C’est un résultat terrible.

Premièrement, le contenu réel en question est clairement licite dans de nombreux pays, y compris les États-Unis. Toutes les déclarations jugées diffamatoires en vertu du droit autrichien seraient considérées comme une hyperbole rhétorique non diffamatoire en vertu du droit américain. En effet, les politiciens et d’autres personnalités publiques peuvent être soumis à une hyperbole plus sévère que les «accusés de corruption». C’est l’un des moyens par lesquels nous les tenons en échec, ainsi que leurs égos. De plus, en droit américain, la diffamation est intrinsèquement contextuelle. Les mêmes mots qui peuvent avoir un sens diffamatoire dans un contexte ne seront pas dans un autre. Ainsi, même si un tribunal décide qu’une phrase spécifique est diffamatoire et ordonne la suppression de la déclaration spécifique, il ne peut pas ordonner la suppression des futures apparences de la même phrase. C’est donc assez inquiétant qu’un autre pays puisse en décider autrement et, dans la pratique, empêcher les personnes qui n’y vivent même pas de s’exprimer ou même de recevoir des informations. Ce fardeau n’a même pas été mentionné par la CJUE.

Deuxièmement, la cour conclut effectivement que le L’obligation d’empêcher l’utilisation d’un langage similaire n’est pas une obligation de surveillance affirmative tant que la «surveillance» est effectuée à l’aide de filtres. Bien qu’il soit vraisemblable que Facebook puisse développer des outils qui reconnaissent «Eva Glawischnig-Piesczek est une personne corrompue», il n’est pas évident que ces outils puissent reconnaître automatiquement l’équivalent fonctionnel. Encore une fois, les robots ne nous sauveront pas.

Troisièmement, cette décision crée un précédent qui ne s’applique peut-être pas uniquement à Facebook. Une petite entreprise confrontée à un ordre similaire limiterait ou éliminerait totalement les affichages d’utilisateurs. Ainsi, une fois encore, l’UE contribue à faire en sorte que les géants actuels des médias sociaux n’aient pas à craindre la concurrence, car personne d’autre ne disposera des ressources nécessaires pour se conformer à la réglementation croissante en matière de discours.

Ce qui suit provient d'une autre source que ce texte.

Definition find_first (VALUE : bool) (m : memory) (v : BitmapView) : res (option Z) :=
  let byte_count := m_size v / 8 in
  let* i := skip_bytes (Z.to_nat byte_count) m v 0 (if VALUE then 0x00 else 0xff) in
  if i =? byte_count then Ok None
  else let* r := bit_of_byte VALUE m v i in Ok (Some r).

Definition find_first_set (m : memory) (v : BitmapView) := find_first true m v.
Definition find_first_unset (m : memory) (v : BitmapView) := find_first false m v.

(** One turn of the [for (;;)] of [find_one_anywhere], from the scan over words
    on: the result, or nothing when the loop continues from the start. *)
Definition scan_words (VALUE : bool) (m : memory) (v : BitmapView) (hint ptr32 end_ : Z)
    : res (option (option Z)) :=
  let val32 := if VALUE then 0x0 else 0xffffffff in
  let end32 := align_down end_ in
  let* ptr32 := skip_words (Z.to_nat ((end32 - ptr32) / 4)) m ptr32 val32 in
  if ptr32 =? end32 then
    let i := ptr32 - m_data v in
    let byte_count := m_size v / 8 in
    VERIFY i <=? byte_count ;;
    let* i := skip_bytes (Z.to_nat (byte_count - i)) m v i (if VALUE then 0x00 else 0xff) in
    if i =? byte_count then
      if hint <=? 8 then Ok (Some None) else Ok None
    else let* r := bit_of_byte VALUE m v i in Ok (Some (Some r))
  else
    let* val32 := load32 m ptr32 in
    let val32 := if VALUE then val32 else wrap U32 (Z.lnot val32) in
    VERIFY negb (val32 =? 0) ;;
    Ok (Some (Some ((ptr32 - m_data v) * 8 + ffs val32 - 1))).

(** The [for (;;)] with [fuel] turns. *)
Fixpoint find_one_loop (fuel : nat) (VALUE : bool) (m : memory) (v : BitmapView) (hint end_ : Z)
    : res (option Z) :=
  match fuel with
  | O => Fault OutOfFuel
  | S fuel =>
      let ptr32 := align_down (m_data v + hint / 8) in
      let* found :=
        if ptr32 <? m_data v then
          let ptr32 := ptr32 + 4 in
          let start_ptr32 := ptr32 - m_data v in
          let* i := skip_bytes (Z.to_nat start_ptr32) m v 0 (if VALUE then 0x00 else 0xff) in
          if i <? start_ptr32 then let* r := bit_of_byte VALUE m v i in Ok (Some (Some r))
          else scan_words VALUE m v hint ptr32 end_
        else scan_words VALUE m v hint ptr32 end_ in
      match found with
      | Some r => Ok r
      | None => find_one_loop fuel VALUE m v 0 (align_down (m_data v + hint / 8))
      end
  end.

Definition find_one_anywhere (fuel : nat) (VALUE : bool) (m : memory) (v : BitmapView) (hint : Z)
    : res (option Z) :=
  VERIFY hint <? m_size v ;;
  find_one_loop fuel VALUE m v hint (m_data v + m_size v / 8).

(** ** Abstract content *)

Definition bit (m : memory) (v : BitmapView) (i : Z) : bool :=
  Z.testbit (m_bytes m (m_data v + i / 8)) (i mod 8).

(** The number of bits of a range that have a value. *)
Definition count_spec (m : memory) (v : BitmapView) (start len : Z) (value : bool) : Z :=
  count_below (Z.to_nat len) (fun i => Bool.eqb (bit m v (start + i)) value).

(** Every access of the view's routines is defined: the [slack] is 1 for the
    routines that touch the byte of the bit after the last one. *)
Record view_ok (slack : Z) (m : memory) (v : BitmapView) : Prop := {
  ok_bytes : bytes_wf m;
  ok_size : 0 <= m_size v < 2 ^ 32;
  ok_data : 0 <= m_data v;
  ok_top : m_data v + m_size v / 8 + 8 < 2 ^ 32;
  ok_valid : forall i, 0 <= i < (m_size v + 7) / 8 + slack -> m_valid m (m_data v + i) = true;
}.

End BitmapView.

(** ** Lemmas *)

Module BitmapFacts.
Import BitmapView.

Lemma mod8_cases k :
  0 <= k < 8 -> k = 0 \/ k = 1 \/ k = 2 \/ k = 3 \/ k = 4 \/ k = 5 \/ k = 6 \/ k = 7.
Proof. lia. Qed.
(* ===== verification/Heap.v ===== *)
(** * Kernel/Heap/Heap.h: the chunk allocator behind kmalloc

    [Heap] models the class template of the same name over the shared memory:
    the chunks, the header of every allocation and the bitmap behind the chunks
    are bytes of that memory.  The invariant [heap_inv] relates them to an
    abstract map from the first chunk of every live allocation to its number of
    chunks.  [ExpandableHeap] models the list of sub-heaps; the callbacks that
    obtain and return memory are parameters. *)

From S2P Require Import Prelude Memory Bitmap BitmapSearch.
Import BitmapView BitmapFacts BitmapSearch SearchFacts.

Module Heap.

Record Heap := mkHeap {
  m_total_chunks : Z;
  m_allocated_chunks : Z;
  m_chunks : Z;
  m_bitmap : BitmapView;
}.

Definition with_allocated (h : Heap) (n : Z) : Heap :=
  mkHeap (m_total_chunks h) n (m_chunks h) (m_bitmap h).

(** [sizeof(AllocationHeader)]: one [size_t] and an empty array. *)
Definition header_size : Z := 4.
Definition nullptr : Z := 0.

Section Heap.
Context (CHUNK_SIZE HEAP_SCRUB_BYTE_ALLOC HEAP_SCRUB_BYTE_FREE : Z).

Definition calculate_chunks (memory_size : Z) : Z := memory_size / (CHUNK_SIZE + 1).

(** The constructor *)
Definition make (memory memory_size : Z) : res Heap :=
  let total := calculate_chunks memory_size in
  VERIFY total * CHUNK_SIZE + (total + 7) / 8 <=? memory_size ;;
  Ok (mkHeap total 0 memory (mkBitmapView (memory + total * CHUNK_SIZE) total)).

Definition calculate_memory_for_bytes (bytes : Z) : Z :=
  let needed_chunks := wrap size_t (wrap size_t (header_size + bytes) + CHUNK_SIZE - 1) / CHUNK_SIZE in
  wrap size_t (needed_chunks * CHUNK_SIZE + (needed_chunks + 7) / 8).

Definition total_chunks (h : Heap) : Z := m_total_chunks h.
Definition total_bytes (h : Heap) : Z := wrap size_t (m_total_chunks h * CHUNK_SIZE).
Definition free_chunks (h : Heap) : Z := wrap size_t (m_total_chunks h - m_allocated_chunks h).
Definition free_bytes (h : Heap) : Z := wrap size_t (free_chunks h * CHUNK_SIZE).
Definition allocated_chunks (h : Heap) : Z := m_allocated_chunks h.
Definition allocated_bytes (h : Heap) : Z := wrap size_t (m_allocated_chunks h * CHUNK_SIZE).

(** The end of the chunks, [m_chunks + m_total_chunks * CHUNK_SIZE]. *)
Definition chunks_end (h : Heap) : Z := m_chunks h + m_total_chunks h * CHUNK_SIZE.

Definition contains (h : Heap) (ptr : Z) : bool :=
  let a := ptr - header_size in
  if a <? m_chunks h then false
  else if chunks_end h <=? ptr then false
  else true.

Definition best_fit_threshold : Z := 128.

(** The number of chunks for a request, in [size_t] arithmetic. *)
Definition chunks_needed_for (size : Z) : Z :=
  let real_size := wrap size_t (size + header_size) in
  wrap size_t (real_size + CHUNK_SIZE - 1) / CHUNK_SIZE.
(* ===== verification/Containers.v ===== *)
(** * AK/BinarySearch.h and the operations of AK/Vector.h the kernel's range
    bookkeeping uses

    A [Vector] is the list of its elements; indices are [nat].  Growing the
    storage of a vector goes through kmalloc, which stops the kernel rather than
    fail, so [try_insert] fails on a bad index only. *)

From S2P Require Import Prelude.

Module Vector.
Section Vector.
Context {T : Type}.

(** [operator[]] and [at] *)
Definition at_ (l : list T) (i : nat) : res T := of_opt VerifyFailed (l !! i).

Definition set_at (l : list T) (i : nat) (x : T) : res (list T) :=
  VERIFY bool_decide (i < length l)%nat ;; Ok (<[i := x]> l).

Definition remove (l : list T) (index : nat) : res (list T) :=
  VERIFY bool_decide (index < length l)%nat ;; Ok (delete index l).

(** [remove(index, count)] *)
Definition remove_many (l : list T) (index count : nat) : res (list T) :=
  if bool_decide (count = 0)%nat then Ok l
  else
    VERIFY bool_decide (index + count <= length l)%nat ;;
    Ok (take index l ++ drop (index + count) l).

Definition try_insert (l : list T) (index : nat) (x : T) : option (list T) :=
  if bool_decide (length l < index)%nat then None
  else if bool_decide (index = length l) then Some (l ++ [x])
  else Some (take index l ++ x :: drop index l).

Definition insert (l : list T) (index : nat) (x : T) : res (list T) :=
  of_opt VerifyFailed (try_insert l index x).

(** The first index from [i] on whose element matches, among [n] of them. *)
Fixpoint find_from (callback : T -> bool) (l : list T) (n i : nat) : option nat :=
  match n with
  | O => None
  | S n =>
      match l !! i with
      | Some x => if callback x then Some i else find_from callback l n (S i)
      | None => None
      end
  end.

(** The vector and the index the element got. *)
Definition insert_before_matching (l : list T) (x : T) (callback : T -> bool) (first_index : nat)
    : res (list T * nat) :=
  match find_from callback l (length l - first_index) first_index with
  | Some i => let* l := insert l i x in Ok (l, i)
  | None => Ok (l ++ [x], length l)
  end.

(** ** Lemmas *)

Lemma insert_ok l i x : (i <= length l)%nat -> insert l i x = Ok (take i l ++ x :: drop i l).
Proof.
  intros Hi. unfold insert, try_insert. repeat case_bool_decide; [lia| |done].
  subst i. by rewrite firstn_all, drop_all.
Qed.

Lemma find_from_spec callback l n i :
  (i + n <= length l)%nat ->
  match find_from callback l n i with
  | Some j => (i <= j < i + n)%nat /\ (exists x, l !! j = Some x /\ callback x = true) /\
              forall k x, (i <= k < j)%nat -> l !! k = Some x -> callback x = false
  | None => forall k x, (i <= k < i + n)%nat -> l !! k = Some x -> callback x = false
  end.
Proof.
  revert i. induction n as [|n IH]; intros i Hi; cbn [find_from]; [intros; lia|].
  destruct (lookup_lt_is_Some_2 l i) as [x Hx]; [lia|]. rewrite Hx.
  destruct (callback x) eqn:E.
  - split; [lia|]. split; [by exists x|]. intros; lia.
  - specialize (IH (S i) ltac:(lia)). destruct (find_from callback l n (S i)) as [j|].
    + destruct IH as (H1 & H2 & H3). split; [lia|]. split; [done|]. intros k y Hk Hy.
      destruct (decide (k = i)) as [->|]; [congruence|]. apply (H3 k); [lia|done].
    + intros k y Hk Hy. destruct (decide (k = i)) as [->|]; [congruence|]. apply (IH k); [lia|done].
Qed.

(** Where [insert_before_matching] puts the element: before the first match. *)
Lemma insert_before_matching_spec l x callback first :
  (first <= length l)%nat ->
  exists i, insert_before_matching l x callback first = Ok (take i l ++ x :: drop i l, i) /\
    (first <= i <= length l)%nat /\
    (forall k y, (first <= k < i)%nat -> l !! k = Some y -> callback y = false) /\
    (forall y, l !! i = Some y -> callback y = true).
Proof.
  intros Hf. unfold insert_before_matching.
  pose proof (find_from_spec callback l (length l - first) first ltac:(lia)) as H.
  destruct (find_from callback l (length l - first) first) as [i|].
  - destruct H as (H1 & (y & Hy & Hc) & H3). exists i. rewrite insert_ok by lia.
    split; [done|]. split; [lia|]. split; [done|]. intros z Hz. congruence.
  - exists (length l). rewrite firstn_all, drop_all. split; [done|]. split; [lia|].
    split; [intros; eapply H; [|done]; lia|].
    intros y Hy%lookup_lt_Some. lia.
Qed.

End Vector.
End Vector.

Module BinarySearch.
Section BinarySearch.
Context {T : Type} (comparator : T -> Z).

(** The [while (low <= high)] loop; the needle is part of the comparator, whose
    result is an [int].  The result is the index found, if any, and
    [nearby_index]. *)
Fixpoint search_loop (fuel : nat) (haystack : list T) (low high : nat) : res (option nat * nat) :=
  match fuel with
  | O => Fault OutOfFuel
  | S fuel =>
      if bool_decide (low <= high)%nat then
        let middle := (low + (high - low) / 2)%nat in
        let* x := Vector.at_ haystack middle in
        let comparison := comparator x in
        if comparison <? 0 then
          if bool_decide (middle = 0)%nat then Ok (None, Nat.min low high)
          else search_loop fuel haystack low (middle - 1)
        else if 0 <? comparison then search_loop fuel haystack (middle + 1) high
        else Ok (Some middle, middle)
      else Ok (None, Nat.min low high)
  end.

(** The loop shrinks the range by at least one element per turn. *)
Definition binary_search (haystack : list T) : res (option nat * nat) :=
  if bool_decide (length haystack = 0)%nat then Ok (None, 0%nat)
  else search_loop (S (length haystack)) haystack 0 (length haystack - 1).

(** The comparison changes sign at most once, from positive to negative. *)
Definition ordered (l : list T) : Prop :=
  forall i j x y, (i < j)%nat -> l !! i = Some x -> l !! j = Some y ->
    (comparator x <= 0 -> comparator y < 0).

(** What the search promises. *)
Definition search_result (l : list T) (r : option nat * nat) : Prop :=
  match r.1 with
  | Some i => r.2 = i /\ exists x, l !! i = Some x /\ comparator x = 0
  | None =>
      (forall i x, l !! i = Some x -> comparator x <> 0) /\
      (forall i x, (i < r.2)%nat -> l !! i = Some x -> 0 < comparator x) /\
      (forall i x, (r.2 < i)%nat -> l !! i = Some x -> comparator x < 0) /\
      (r.2 < length l \/ l = [])%nat
  end.

Lemma search_loop_spec l fuel low high :
  ordered l -> (high < length l)%nat -> (high + 1 < low + fuel)%nat -> (low <= high + 1)%nat ->
  (forall i x, (i < low)%nat -> l !! i = Some x -> 0 < comparator x) ->
  (forall i x, (high < i)%nat -> l !! i = Some x -> comparator x < 0) ->
  exists r, search_loop fuel l low high = Ok r /\ search_result l r.
Proof.
  intros Ho. revert low high. induction fuel as [|fuel IH]; intros low high Hh Hf Hl H1 H2; [lia|].
  cbn [search_loop]. case_bool_decide as Hle.
  - pose proof (Nat.Div0.div_le_upper_bound (high - low) 2 (high - low) ltac:(lia)) as Hd.
    set (mid := (low + (high - low) / 2)%nat) in *.
    destruct (lookup_lt_is_Some_2 l mid) as [x Hx]; [lia|].
    unfold Vector.at_. rewrite Hx. cbn [of_opt res_bind].
    destruct (Z.ltb_spec (comparator x) 0) as [Hn|Hn].
    + assert (forall i y, (mid <= i)%nat -> l !! i = Some y -> comparator y < 0) as Hhi.
      { intros i y Hi Hy. destruct (decide (i = mid)) as [->|]; [by simplify_eq|].
        eapply Ho; [|exact Hx|exact Hy|]; lia. }
      case_bool_decide as Hm.
      * eexists. split; [done|]. cbn. assert (low = 0)%nat as -> by lia. cbn.
        split; [|split; [intros; lia|split; [|lia]]].
        -- intros i y Hy E. specialize (Hhi i y ltac:(lia) Hy). lia.
        -- intros i y Hi Hy. apply (Hhi i y); [lia|done].
      * apply IH; try lia; [done|]. intros i y Hi Hy. apply (Hhi i y); [lia|done].
    + destruct (Z.ltb_spec 0 (comparator x)) as [Hp|Hp].
      * apply IH; try lia; [|done]. intros i y Hi Hy.
        destruct (Z.le_gt_cases (comparator y) 0) as [Hy0|]; [|done].
        destruct (decide (i = mid)) as [->|]; [simplify_eq; lia|].
        assert (comparator x < 0); [|lia]. eapply Ho; [|exact Hy|exact Hx|done]. lia.
      * eexists. split; [done|]. cbn. split; [done|]. exists x. split; [done|lia].
  - assert (low = high + 1)%nat as -> by lia. eexists. split; [done|]. cbn.
    rewrite Nat.min_r by lia. split; [|split; [|split; [done|lia]]].
    + intros i x Hx. destruct (decide (i <= high)%nat).
      * specialize (H1 i x ltac:(lia) Hx). lia.
      * specialize (H2 i x ltac:(lia) Hx). lia.
    + intros i x Hi Hx. apply (H1 i x); [lia|done].
Qed.

Lemma binary_search_spec (l : list T) :
  ordered l -> exists r, binary_search l = Ok r /\ search_result l r.
Proof.
  intros Ho. unfold binary_search. case_bool_decide as Hl.
  - apply nil_length_inv in Hl as ->. eexists. split; [done|]. cbn.
    split; [|split; [|split; [|by right]]]; intros i x; intros; by rewrite lookup_nil in *.
  - apply search_loop_spec; try done; try lia.
    intros i x Hi Hx%lookup_lt_Some. lia.
Qed.

End BinarySearch.
End BinarySearch.

(** ** Properties *)

(** On a sequence whose comparison with the needle changes sign at most once,
    [binary_search] terminates within one turn per element and one more, finds an
    index that compares equal whenever there is one, and otherwise reports the
    last index before the place of the needle (or the first index). *)
Theorem binary_search_correct {T} (comparator : T -> Z) (l : list T) :
  BinarySearch.ordered comparator l ->
  exists r, BinarySearch.binary_search comparator l = Ok r /\ BinarySearch.search_result comparator l r.
Proof. apply BinarySearch.binary_search_spec. Qed.

Lemma binary_search_correct_witness :
  exists r, BinarySearch.binary_search (fun x => 7 - x) [1; 4; 7; 9] = Ok r /\
    BinarySearch.search_result (fun x => 7 - x) [1; 4; 7; 9] r.
Proof.
  apply (binary_search_correct (fun x => 7 - x) [1; 4; 7; 9]).
  intros i j x y Hij Hx Hy Hc.
  assert (i < 4)%nat by (apply lookup_lt_Some in Hx; cbn in Hx; lia).
  assert (j < 4)%nat by (apply lookup_lt_Some in Hy; cbn in Hy; lia).
  do 4 (destruct i as [|i]; [do 4 (destruct j as [|j]; [cbn in *; simplify_eq; lia|]); lia|]). lia.
Defined.
Module HashTests.
Import HashFunctions HashTable.
(** The values AK/Tests/TestHashFunctions.cpp expects. *)
Lemma hash_function_values :
  int_hash 42 = 3564735745 /\ int_hash 0 = 1177991625 /\ double_hash 42 = 524450 /\ double_hash 0 = 12384 /\
  pair_int_hash 42 17 = 339337046 /\ pair_int_hash 0 0 = 954888656 /\ u64_hash 42 = 2824066580 /\ u64_hash 0 = 954888656.
Proof. by vm_compute. Qed.
End HashTests.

À la suite de la nouvelle directive de l’UE sur le droit d’auteur, qui nécessite également un filtrage, cette décision renforce le rôle croissant de l’UE en tant que police de l’Internet et sa volonté de jouer ce rôle. sans trop se préoccuper de son impact sur les citoyens non européens.

Il y a une lueur d’espoir dans l’opinion. La CJUE explique que toute ordonnance de blocage doit prendre en compte «le cadre du droit international applicable». Une façon de procéder à cette évaluation consisterait à examiner l’article 19 de la Déclaration universelle des droits de l’homme, selon lequel «Toute personne a le droit de liberté d’opinion et d’expression; le droit inclut la liberté d’avoir des opinions sans ingérence et de rechercher, recevoir et transmettre des informations et des idées par le biais de tous les médias, quelles que soient les frontières. »Les tribunaux des États membres devraient examiner l’impact de toute ordonnance sur les droits à la liberté d’expression avant de rendre une ordonnance de retrait global.